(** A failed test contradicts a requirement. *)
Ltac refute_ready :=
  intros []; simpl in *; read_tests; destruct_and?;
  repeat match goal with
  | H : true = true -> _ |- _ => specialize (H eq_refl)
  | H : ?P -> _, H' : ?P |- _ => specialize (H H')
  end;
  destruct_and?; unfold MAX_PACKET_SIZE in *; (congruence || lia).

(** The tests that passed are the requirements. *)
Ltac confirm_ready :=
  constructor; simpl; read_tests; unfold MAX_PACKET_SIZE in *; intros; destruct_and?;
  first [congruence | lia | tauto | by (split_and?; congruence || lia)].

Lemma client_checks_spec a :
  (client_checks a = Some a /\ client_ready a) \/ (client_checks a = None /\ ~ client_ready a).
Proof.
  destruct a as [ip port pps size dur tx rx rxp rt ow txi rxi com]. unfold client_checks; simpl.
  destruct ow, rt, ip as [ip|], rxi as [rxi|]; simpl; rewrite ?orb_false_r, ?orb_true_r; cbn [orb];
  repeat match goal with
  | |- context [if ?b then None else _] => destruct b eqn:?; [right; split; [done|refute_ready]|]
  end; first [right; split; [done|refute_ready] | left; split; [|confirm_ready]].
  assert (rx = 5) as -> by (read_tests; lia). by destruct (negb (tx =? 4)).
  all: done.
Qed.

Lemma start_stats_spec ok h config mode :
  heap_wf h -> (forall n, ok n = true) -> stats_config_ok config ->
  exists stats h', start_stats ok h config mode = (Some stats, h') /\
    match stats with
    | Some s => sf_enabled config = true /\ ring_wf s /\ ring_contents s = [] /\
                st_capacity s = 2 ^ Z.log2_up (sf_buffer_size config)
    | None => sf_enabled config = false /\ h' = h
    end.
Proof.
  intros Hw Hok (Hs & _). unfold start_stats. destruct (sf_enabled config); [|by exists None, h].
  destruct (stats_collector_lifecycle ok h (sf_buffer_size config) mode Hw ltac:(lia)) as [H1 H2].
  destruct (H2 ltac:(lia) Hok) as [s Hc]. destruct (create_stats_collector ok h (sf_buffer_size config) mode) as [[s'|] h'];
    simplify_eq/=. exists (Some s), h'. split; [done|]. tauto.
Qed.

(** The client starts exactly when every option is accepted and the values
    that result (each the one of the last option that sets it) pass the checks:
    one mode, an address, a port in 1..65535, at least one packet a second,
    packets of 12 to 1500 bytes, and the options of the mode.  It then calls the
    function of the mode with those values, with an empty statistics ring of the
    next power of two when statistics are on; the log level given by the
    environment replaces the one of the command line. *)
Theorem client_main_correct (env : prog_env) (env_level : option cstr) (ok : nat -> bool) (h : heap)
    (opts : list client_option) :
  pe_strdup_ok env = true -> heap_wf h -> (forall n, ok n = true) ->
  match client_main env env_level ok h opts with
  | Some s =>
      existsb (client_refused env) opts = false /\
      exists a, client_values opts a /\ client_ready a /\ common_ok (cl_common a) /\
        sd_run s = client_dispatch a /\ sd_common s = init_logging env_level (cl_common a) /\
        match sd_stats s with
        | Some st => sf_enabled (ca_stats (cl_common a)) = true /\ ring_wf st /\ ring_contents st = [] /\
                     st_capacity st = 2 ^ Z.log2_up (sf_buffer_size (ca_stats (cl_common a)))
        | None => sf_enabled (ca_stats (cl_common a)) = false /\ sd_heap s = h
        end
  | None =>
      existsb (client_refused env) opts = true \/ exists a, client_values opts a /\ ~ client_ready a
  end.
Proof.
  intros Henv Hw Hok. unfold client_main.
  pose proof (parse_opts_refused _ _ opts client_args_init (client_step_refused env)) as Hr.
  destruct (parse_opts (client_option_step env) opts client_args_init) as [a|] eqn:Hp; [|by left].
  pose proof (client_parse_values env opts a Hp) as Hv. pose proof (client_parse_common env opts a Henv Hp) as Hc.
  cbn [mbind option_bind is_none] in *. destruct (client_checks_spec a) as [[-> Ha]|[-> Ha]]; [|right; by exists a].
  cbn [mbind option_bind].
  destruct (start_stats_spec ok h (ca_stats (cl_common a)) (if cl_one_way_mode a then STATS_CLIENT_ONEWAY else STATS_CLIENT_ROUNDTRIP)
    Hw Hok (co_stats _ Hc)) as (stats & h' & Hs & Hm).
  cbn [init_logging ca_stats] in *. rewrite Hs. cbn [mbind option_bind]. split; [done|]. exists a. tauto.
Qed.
-*-
• Your goal: Repeat the records above line by line, from the first line through the line that contains "destruct ow, rt, ip".

• Solution to this problem:
(** A failed test contradicts a requirement. *)
Ltac refute_ready :=
  intros []; simpl in *; read_tests; destruct_and?;
  repeat match goal with
  | H : true = true -> _ |- _ => specialize (H eq_refl)
  | H : ?P -> _, H' : ?P |- _ => specialize (H H')
  end;
  destruct_and?; unfold MAX_PACKET_SIZE in *; (congruence || lia).

(** The tests that passed are the requirements. *)
Ltac confirm_ready :=
  constructor; simpl; read_tests; unfold MAX_PACKET_SIZE in *; intros; destruct_and?;
  first [congruence | lia | tauto | by (split_and?; congruence || lia)].

Lemma client_checks_spec a :
  (client_checks a = Some a /\ client_ready a) \/ (client_checks a = None /\ ~ client_ready a).
Proof.
  destruct a as [ip port pps size dur tx rx rxp rt ow txi rxi com]. unfold client_checks; simpl.
  destruct ow, rt, ip as [ip|], rxi as [rxi|]; simpl; rewrite ?orb_false_r, ?orb_true_r; cbn [orb];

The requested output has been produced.